▶ Problem requirements
Give the lines below again exactly, starting with the line that holds "let! e2 := delete_or_event" and going on through the line that holds "let matchLabels := newMSPodsSelector".

(Collected data entries)
----------------------------------------
(* ===== verification/MetaService.v ===== *)
(** The meta service controller of a disaggregated cluster
    ([metaservice/controller.go], [service.go] and the StatefulSet head of
    [statefulset.go]).  The pod template builder is an argument;
    [DdcPods] has the code's. *)

From Stdlib Require Import ZArith Lia Ascii.
From stdpp Require Import base list gmap strings.
From S2P Require Import Prelude GoStr Json KubeTypes DdcApi Client Mysql Resource External SubDefault.
From S2P Require Import PrepareModify DisFe.

Local Open Scope string_scope.
Local Open Scope Z_scope.
Local Open Scope dop_scope.

Definition DefaultMsToken : string := "greedisgood9999".
Definition DefaultMsTokenKey : string := "http_token".

Definition newMSPodsSelector (ddcName : string) : strmap :=
  <[DorisDisaggregatedClusterName := ddcName]>
  (<[DorisDisaggregatedPodType := "ms"]> {[DorisDisaggregatedOwnerReference := ddcName]}).

Definition newMSSchedulerLabels (ddcName : string) : strmap :=
  <[DorisDisaggregatedClusterName := ddcName]> {[DorisDisaggregatedPodType := "ms"]}.

Definition newMSServicePorts (cfg : config) (svcConf : option ExportService) : option (list ServicePort) :=
  brpcPort ← GetPort cfg BRPC_LISTEN_PORT;
  let ports := [port_of BRPC_LISTEN_PORT brpcPort] in
  Some match svcConf with
       | Some conf => if decide (es_Type conf = "NodePort") then map (set_node_port (es_PortMaps conf)) ports else ports
       | None => ports
       end.

(** Assigning the whole spec drops the session affinity of the default service. *)
Definition newMSService (ddc : Ddc) (confMap : config) : option Service :=
  let exportService := ServiceSpec (MetaServiceSpec (ddc_Spec ddc)) in
  ports ← newMSServicePorts confMap exportService;
  let svc := emptySvc
    <| svc_Meta := emptyMeta <| m_Name := GetMSServiceName ddc |>
                             <| m_Namespace := ddc_Namespace ddc |>
                             <| m_Labels := newMSSchedulerLabels (ddc_Name ddc) |>
                             <| m_OwnerReferences := [GetDdcOwnerReference ddc] |> |>
    <| svc_Selector := newMSPodsSelector (ddc_Name ddc) |>
    <| svc_Ports := ports |> in
  Some match exportService with
       | Some conf =>
           let svc := if decide (es_Type conf = "LoadBalancer") then svc <| svc_SessionAffinity := "None" |> else svc in
           let svc := if decide (es_Type conf <> "") then svc <| svc_Type := es_Type conf |> else svc in
           set_svc_Annotations (es_Annotations conf) svc
       | None => svc
       end.

Definition set_ms_status (m : MetaServiceStatus) (ddc : Ddc) : Ddc :=
  ddc <| ddc_Status := (ddc_Status ddc) <| MSStatus := m |> |>.

Definition initMSStatus (ddc : Ddc) : Ddc :=
  let m := MSStatus (ddc_Status ddc) in
  let initPhase := if decide (ms_Phase m = PhaseOther "") then Reconciling else ms_Phase m in
  set_ms_status (m <| ms_AvailableStatus := UnAvailable |> <| ms_Phase := initPhase |>) ddc.

Definition ClearResources (ddc : Ddc) : op (bool * option goerr) :=
  match m_DeletionTimestamp (ddc_Meta ddc) with
  | None => Ret (true, None)
  | Some _ =>
      let ns := ddc_Namespace ddc in
      let! e1 := delete_or_event "MSServiceDeletedFailed" (DeleteService ns (GetMSServiceName ddc)) in
      match e1 with Some e => Ret (false, Some e) | None =>
      let! e2 := delete_or_event "MSStatefulsetDeleteFailed" (DeleteStatefulset ns (GetMSStatefulsetName ddc)) in
      match e2 with Some e => Ret (false, Some e) | None => Ret (true, None) end
      end
  end.

Section MetaService.
Context `{External}.
(** [NewPodTemplateSpec] of the meta service's [statefulset.go]; it writes into the spec. *)
Context (NewPodTemplateSpec : Ddc -> strmap -> config -> op (Ddc * PodTemplateSpec)).

(** As for the compute groups, the labels map of the selector is shared with the template. *)
Definition newStatefulset (ddc : Ddc) (confMap : config) : op (Ddc * StatefulSet) :=
  let msSpec := MetaServiceSpec (ddc_Spec ddc) in
  let matchLabels := newMSPodsSelector (ddc_Name ddc) in
  assert_ok (BuildVolumesVolumeMountsAndPVCs confMap DisaggregatedMS msSpec) (fun '(_, _, vcts) =>
  let replicas := match Replicas msSpec with Some r => r | None => DefaultMetaserviceNumber end in
  let! '(ddc, pts) := NewPodTemplateSpec ddc matchLabels confMap in
  let st := NewDefaultStatefulset ddc in
  Ret (ddc, st <| st_Meta := (st_Meta st) <| m_Name := GetMSStatefulsetName ddc |>
                                     <| m_Labels := newMSSchedulerLabels (ddc_Name ddc) |> |>
          <| st_Replicas := Some replicas |>
          <| st_Selector := Some (mkLabelSelector (AddLabel matchLabels (CommonLabels msSpec)) []) |>
          <| st_Template := pts |>
          <| st_ServiceName := GetMSServiceName ddc |>
          <| st_VolumeClaimTemplates := vcts |>)).

Definition reconcileStatefulset (st : StatefulSet) (ddc : Ddc) : op (Ddc * option step_error) :=
  let! got := call (CGet KSts (st_Namespace st) (st_Name st)) in
  match got with
  | Er err =>
      if IsNotFound err then
        let! cerr := CreateClientObject KSts st in
        Ret (ddc, match cerr with
                  | Some e => Some (Some (mkSubEvent EventWarning "CGCreateResourceFailed" (err_msg e)), e)
                  | None => None
                  end)
      else Ret (ddc, Some (None, err))
  | Ok _ =>
      let! '(ddc, aerr) := ApplyStatefulSet st ddc (generation_equal (GetMSStatefulsetName ddc)) [] in
      Ret (ddc, match aerr with
                | Some e => Some (Some (mkSubEvent EventWarning "CGApplyResourceFailed" (err_msg e)), e)
                | None => None
                end)
  end.

Definition Sync (ddc : Ddc) : op (Ddc * option goerr) :=
  let msSpec := MetaServiceSpec (ddc_Spec ddc) in
  let! confMap := GetConfigValuesFromConfigMaps (ddc_Namespace ddc) MS_RESOLVEKEY (ConfigMaps msSpec) in
  assert_ok (newMSService ddc confMap) (fun svc =>
  let! '(ddc, st) := newStatefulset ddc confMap in
  let ddc := initMSStatus ddc in
  CheckSecretMountPath ddc (Secrets msSpec) ;;;
  CheckSecretExist ddc (Secrets msSpec) ;;;
  let! r1 := DefaultReconcileService svc in
  or_fail r1 ddc (
  let! '(ddc, r2) := reconcileStatefulset st ddc in
  or_fail r2 ddc (
  let! _ := ReconcilePVC ddc confMap DisaggregatedMS st None in
  Ret (ddc, None)))).

Definition ms_status_of_pods (ddc : Ddc) (sts : StatefulSet) (pods : list Pod) : Ddc :=
  let allUpdated := StatefulsetControlledPodsAllUseNewUpdateRevision (st_UpdateRevision sts) pods in
  let '(availableReplicas, _, _) := classify_pods pods in
  let m := MSStatus (ddc_Status ddc) in
  let m := if 0 <? availableReplicas then m <| ms_AvailableStatus := Available |> else m in
  let msReplicas := match Replicas (MetaServiceSpec (ddc_Spec ddc)) with Some r => r | None => 2 end in
  set_ms_status (m <| ms_Phase := if (availableReplicas =? msReplicas) && allUpdated then Ready else Reconciling |>) ddc.

Definition UpdateComponentStatus (ddc : Ddc) : op (Ddc * option goerr) :=
  let msSpec := MetaServiceSpec (ddc_Spec ddc) in
  let! confMap := GetConfigValuesFromConfigMaps (ddc_Namespace ddc) MS_RESOLVEKEY (ConfigMaps msSpec) in
  assert_ok (GetPort confMap BRPC_LISTEN_PORT) (fun port =>
  assert_ok (match confMap !! DefaultMsTokenKey with Some v => as_string v | None => Some DefaultMsToken end) (fun token =>
  let ddc := set_ms_status ((MSStatus (ddc_Status ddc))
    <| ms_Endpoint := GetMSServiceName ddc +:+ "." +:+ ddc_Namespace ddc +:+ ":" +:+ Itoa port |>
    <| ms_Token := token |>) ddc in
  let stsName := GetMSStatefulsetName ddc in
  let! got := GetStatefulSet (ddc_Namespace ddc) stsName in
  match got with
  | Er err => Ret (ddc, Some err)
  | Ok sts =>
      if waiting_update ddc sts stsName then Ret (ddc, Some (errorsNew "waiting statefulset updated"))
      else
        let! listed := call (CList KPod (ddc_Namespace ddc) (MatchingLabels (newMSPodsSelector (ddc_Name ddc)))) in
        match listed with
        | Er err => Ret (ddc, Some err)
        | Ok pods => Ret (ms_status_of_pods ddc sts pods, None)
        end
  end)).
End MetaService.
----------------------------------------
▶ Expected answer
      let! e2 := delete_or_event "MSStatefulsetDeleteFailed" (DeleteStatefulset ns (GetMSStatefulsetName ddc)) in
      match e2 with Some e => Ret (false, Some e) | None => Ret (true, None) end
      end
  end.

Section MetaService.
Context `{External}.
(** [NewPodTemplateSpec] of the meta service's [statefulset.go]; it writes into the spec. *)
Context (NewPodTemplateSpec : Ddc -> strmap -> config -> op (Ddc * PodTemplateSpec)).

(** As for the compute groups, the labels map of the selector is shared with the template. *)
Definition newStatefulset (ddc : Ddc) (confMap : config) : op (Ddc * StatefulSet) :=
  let msSpec := MetaServiceSpec (ddc_Spec ddc) in
  let matchLabels := newMSPodsSelector (ddc_Name ddc) in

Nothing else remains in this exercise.